In der Sudder Street dreht sich alles um die Touristen. Die Bettler, die Dealer, die Rikschafahrer wollen ihren Teil vom großen Los, das andere qua Geburt gezogen haben. Im Curd Corner wird westliches Frühstück serviert. Es gibt Müsli, Toast mit Marmelade und Eier. Das Spanish Café zieren vollgekritzelte Wände. Euphorisierte junge Inder spielen Jenga. Das Personal ist abgeklärt freundlich – es fehlt jegliche Atmosphäre. Die Sudder Street ist ermüdend. Sie wirkt ausgelaugt. Das vibrierende, bunte, lebendige Indien findet woanders statt.
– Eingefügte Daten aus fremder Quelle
Lemma entry_extends_trans e1 e2 e3 : entry_extends e1 e2 → entry_extends e2 e3 → entry_extends e1 e3.
Proof.
  intros [Hv1 Hi1 Hs1 Hr1] [Hv2 Hi2 Hs2 Hr2]. split; [lia|..].
  - destruct_and! Hi1. destruct_and! Hi2. split_and!; congruence.
  - by transitivity (veInputs e2).
  - intros Hr. rewrite Hr1 in * by done. auto.
Qed.

Lemma run_extends l s V id e :
  simulates ring s V → admissible l V → vEntries V !! id = Some e →
  ∃ e', vEntries (vault_run l V).2 !! id = Some e' ∧ entry_extends e e'.
Proof.
  revert s V e. induction l as [|[[c entropy] now] l IH]; intros s V e Hsim Hadm He.
  { exists e. split; [done|apply entry_extends_refl]. }
  destruct Hadm as (Hclean & Hfresh & Hent & Hadm). cbn [vault_run].
  destruct (related_entry_back s V id e Hsim He) as (cs & Hcs & _).
  destruct (exec_extends c entropy now s V id cs Hsim Hclean Hfresh Hent Hcs)
    as (e0 & e1 & cs' & He0 & _ & _ & _ & He1 & Hext). simplify_eq.
  destruct (refine_step c entropy now s V Hsim Hclean Hfresh Hent) as [_ Hsim'].
  destruct (IH _ _ _ Hsim' Hadm He1) as (e' & He' & Hext').
  destruct (vault_exec c now V) as [r' V']. cbn [snd] in *.
  destruct (vault_run l V') as [rs V'']. exists e'. split; [done|]. by eapply entry_extends_trans.
Qed.

Lemma effect_replays c now V md V' k r :
  vault_effect c now V md V' → vReplays V !! k = Some r → vReplays V' !! k = Some r.
Proof.
  destruct 1 as [|request ids uid rest fields md Hc Hu Hk Hmd|]; cbn [vReplays]; try done.
  intros Hr. rewrite lookup_insert_ne; [done|]. congruence.
Qed.

Lemma exec_replays c now V k r :
  vReplays V !! k = Some r → vReplays (vault_exec c now V).2 !! k = Some r.
Proof.
  intros Hr. unfold vault_exec. destruct (vault_step c now V) as [[md V']|] eqn:Hs; [|done].
  eapply effect_replays; [by eapply vault_step_effect|done].
Qed.

Lemma run_replays l V k r :
  vReplays V !! k = Some r → vReplays (vault_run l V).2 !! k = Some r.
Proof.
  revert V. induction l as [|[[c entropy] now] l IH]; intros V Hr; [done|]. cbn [vault_run].
  apply (exec_replays c now) in Hr. destruct (vault_exec c now V) as [r' V'].
  specialize (IH V' Hr). by destruct (vault_run l V').
Qed.

(** *** Changes that cannot apply *)

(** A change of a credential whose version has moved on, or that is retired,
    writes nothing; the only success is the replay of a retirement. *)
Lemma frozen_exec c org id v entropy now s V e :
  simulates ring s V → changes c = Some (org, id, v) → vault_find org id V = Ok e →
  mVersion (veMetadata e) ≠ v ∨ mState (veMetadata e) = StateRetired →
  ∃ r, manager_exec m c entropy now s = (r, s) ∧
    (is_ok r = true → r = Ok (veMetadata e) ∧ mState (veMetadata e) = StateRetired).
Proof.
  intros Hsim Hc Hfind Hfrozen. pose proof (find_related s V org id Hsim) as Hf. rewrite Hfind in Hf.
  destruct Hf as (cs & r & _ & _ & Hg & _).
  assert ((mVersion (veMetadata e) =? v) = false ∨
          bool_decide (mState (veMetadata e) = StateActive) = false) as Hno.
  { destruct Hfrozen as [?|Hr]; [left; by apply Z.eqb_neq|right]. rewrite Hr. done. }
  destruct c as [| |request|request|request]; cbn [changes] in Hc; simplify_eq; cbn [manager_exec];
    unfold ReplaceInputsContext, UpdateMetadataContext, RetireContext; rewrite Hg;
    (destruct (_ || _); [by eexists|]); run.
  - destruct (mVersion (veMetadata e) =? _); [|by eexists]. destruct Hno as [? | ->]; [done|]. by eexists.
  - destruct (mVersion (veMetadata e) =? _); [|by eexists]. destruct Hno as [? | ->]; [done|]. by eexists.
  - destruct (mState (veMetadata e)) eqn:Hst.
    + destruct Hno as [->|?]; [|done]. rewrite !(bool_decide_eq_false_2 (StateActive = StateRetired)) by done.
      rewrite !(bool_decide_eq_true_2 (StateActive = StateActive)) by done. by eexists.
    + rewrite bool_decide_eq_true_2 by done. by eexists.
Qed.

Lemma vault_find_lookup org id V e :
  vault_find org id V = Ok e ↔ vEntries V !! id = Some e ∧ mOrganizationID (veMetadata e) = org.
Proof.
  unfold vault_find. rewrite of_option_bind. setoid_rewrite guard_bind. split.
  - intros (e' & He & Ho & [= <-]). bool_prop. done.
  - intros [He Ho]. exists e. bool_prop. done.
Qed.

(** The entry a successful change leaves behind. *)
Lemma change_entry c org id v entropy now s V md s' :
  simulates ring s V → clean c → fresh c V → (72 ≤ String.length entropy)%nat →
  changes c = Some (org, id, v) → manager_exec m c entropy now s = (Ok md, s') →
  ∃ e, vault_find org id (vault_exec c now V).2 = Ok e ∧ veMetadata e = md ∧
    simulates ring s' (vault_exec c now V).2.
Proof.
  intros Hsim Hclean Hfresh Hent Hc Hex. destruct (refine_step c entropy now s V) as [Hr Hsim']; try done.
  rewrite Hex in Hr, Hsim'. unfold vault_exec in *. cbn [fst snd] in Hr, Hsim'.
  destruct (vault_step c now V) as [[md' V']|] eqn:Hs; [|done]. cbn [fst snd] in *. injection Hr as <-.
  assert (∃ e, vault_find org id V' = Ok e ∧ veMetadata e = md) as (e & ? & ?); [|by exists e].
  destruct c as [| |request|request|request]; cbn [changes] in Hc; simplify_eq; cbn [vault_step] in Hs;
    unfold vault_replace, vault_update, vault_retire in Hs; apply guard_bind in Hs as [_ Hs].
  - apply bind_Ok in Hs as (e & (Hf & _ & _)%vault_writable_Ok & Hs). apply bind_Ok in Hs as (fields & _ & Hs).
    apply bind_Ok in Hs as ([] & _ & Hs). apply bind_Ok in Hs as (V1 & Ha & [= <- <-]).
    apply guard_bind in Ha as [_ [= <-]]. apply vault_find_lookup in Hf as [_ Ho]. eexists.
    split; [apply vault_find_lookup; cbn [vEntries]; rewrite lookup_insert_eq|]; done.
  - apply bind_Ok in Hs as (e & (Hf & _ & _)%vault_writable_Ok & Hs). case_match; [simplify_eq; by exists e|].
    apply bind_Ok in Hs as (V1 & Ha & [= <- <-]).
    apply guard_bind in Ha as [_ [= <-]]. apply vault_find_lookup in Hf as [_ Ho]. eexists.
    split; [apply vault_find_lookup; cbn [vEntries]; rewrite lookup_insert_eq|]; done.
  - apply bind_Ok in Hs as (e0 & Hf0 & Hs). case_match; [simplify_eq; by exists e0|].
    apply bind_Ok in Hs as (e & (Hf & _ & _)%vault_writable_Ok & Hs).
    apply bind_Ok in Hs as (V1 & Ha & [= <- <-]).
    apply guard_bind in Ha as [_ [= <-]]. apply vault_find_lookup in Hf as [_ Ho]. eexists.
    split; [apply vault_find_lookup; cbn [vEntries]; rewrite lookup_insert_eq|]; done.
Qed.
Sudder Street, Kolkata, Indien

Rikscha-Wallahs und das Elend der Stadt

Am westlichen Ende der Sudder Street öffnen improvisierte Küchen auf dem Bürgersteig. Currys brodeln über selbst gebauten Feuerstellen. Ein paar Holzbänke stehen unter bunten Sonnenschirmen. Hier gibt es das günstigste Essen in ganz Kolkata – Tandoori Roti, Paneer Masala, Aloo Gobi. Jeden Morgen sind die Holzbänke bis auf den letzten Platz belegt. Rikschafahrer und Tagelöhner, Zeitungsverkäufer, Ladenbesitzer und Rucksackreisende starten hier in den Tag. Frauen waschen Geschirr in der Gosse an einer öffentlichen Pumpe. Kleinkinder krabbeln um ihre Beine. Auf dem Gehweg haben sie ihr Zuhause eingerichtet. Eine Heimat aus Holzverschlägen und Plastikplanen. Dahinter erhebt sich die koloniale Pracht des indischen Nationalmuseums.
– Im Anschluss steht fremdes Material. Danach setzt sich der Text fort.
Lemma put_moves b b' run s d x y :
  bindings b !! run = Some s → same_binding (mbBinding s) d → terminal (bdState (mbBinding s)) = false →
  bdState d ≠ BindingPending → bdResolutionCount (mbBinding s) ≤ bdResolutionCount d →
  bindings b' = bindings b → (∀ run', run' ≠ run → attempts_of b' run' = attempts_of b run') →
  bindings b !! x = Some y →
  ∃ y', bindings (put_binding run s d b') !! x = Some y' ∧ moves b (put_binding run s d b') x y y'.
Proof.
  intros Hs Hsame Ht Hp Hc Hb Ha Hy. unfold put_binding. cbn [bindings set_bindings]. rewrite Hb.
  destruct (decide (run = x)) as [<-|Hne].
  - simplify_eq. exists (with_binding d s). rewrite lookup_insert_eq. split; [done|].
    split; cbn [with_binding mbBinding mbIdempotencyKey mbDigest]; try done; [by right|by intros Hx; rewrite Hx in Ht|congruence].
  - exists y. rewrite lookup_insert_ne by done. split; [done|].
    split; try done; [by left|]. intros _.
    unfold attempts_of in *. cbn [attempts set_bindings]. by apply Ha.
Qed.

Lemma claim_moves {A} claim (validate : Binding → boundRecord → result CredError A) b r b' x y :
  binding_inv b → claim_outcome claim validate b r b' → bindings b !! x = Some y →
  ∃ y', bindings b' !! x = Some y' ∧ moves b b' x y y'.
Proof.
  intros Hinv Ho Hy. pose proof (inv_bindings _ Hinv) as H1.
  destruct Ho as [e|s Hs He Ht Hl|s rendered [Hs He [_ _] _ _] Ha Hfull|s rendered attempt Hu Hat E1 E2 E3 E4
    |s rendered [Hs He [Hca Hxp] _ _] Ha Hfree Hst].
  - exists y. split; [done|by apply moves_refl].
  - by eapply put_moves; eauto using same_with_state.
  - (* the counter is full: only the timestamp changes *)
    pose proof (H1 _ _ Hs) as [? ? Hc Hle Hx ? ? ?].
    assert (bdState (mbBinding s) = BindingExhausted) as Hexh.
    { destruct Hfull as [?|?]; [|done]. apply Hx. lia. }
    unfold put_binding. cbn [bindings set_bindings]. destruct (decide (clRunID claim = x)) as [<-|Hne].
    + simplify_eq. rewrite lookup_insert_eq. eexists. split; [done|].
      split; cbn [with_binding mbBinding]; try done; [left; by rewrite Hexh|by rewrite Hexh].
    + exists y. rewrite lookup_insert_ne by done. split; [done|by apply moves_refl].
  - exists y. split; [done|by apply moves_refl].
  - pose proof (H1 _ _ Hs) as [? [Hm0 Hm] Hc Hle Hx ? ? ?]. pose proof (attempts_of_nonneg b (clRunID claim)) as Hn.
    eapply (put_moves b (record_attempt claim (mbBinding s) b)); try done; eauto using same_granted.
    + by destruct (bdState (mbBinding s)).
    + unfold granted_binding. cbn [with_state bdState]. by case_match.
    + rewrite granted_count by lia. lia.
    + intros run' Hne. unfold record_attempt. rewrite attempts_of_insert by done. cbn [maRunID].
      rewrite (proj2 (String.eqb_neq _ _)) by done. lia.
Qed.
In den schmalen Seitengassen, die von der Sudder Street abgehen, riecht es nach Urin. Ziegen suchen in Müllhaufen nach Fressbarem. Krähen sitzen auf Mauern und Dächern, recken ihre scharfen Schnäbel in die Höhe. In der Dämmerung verrichten ein paar arme Gestalten hier ihre Notdurft.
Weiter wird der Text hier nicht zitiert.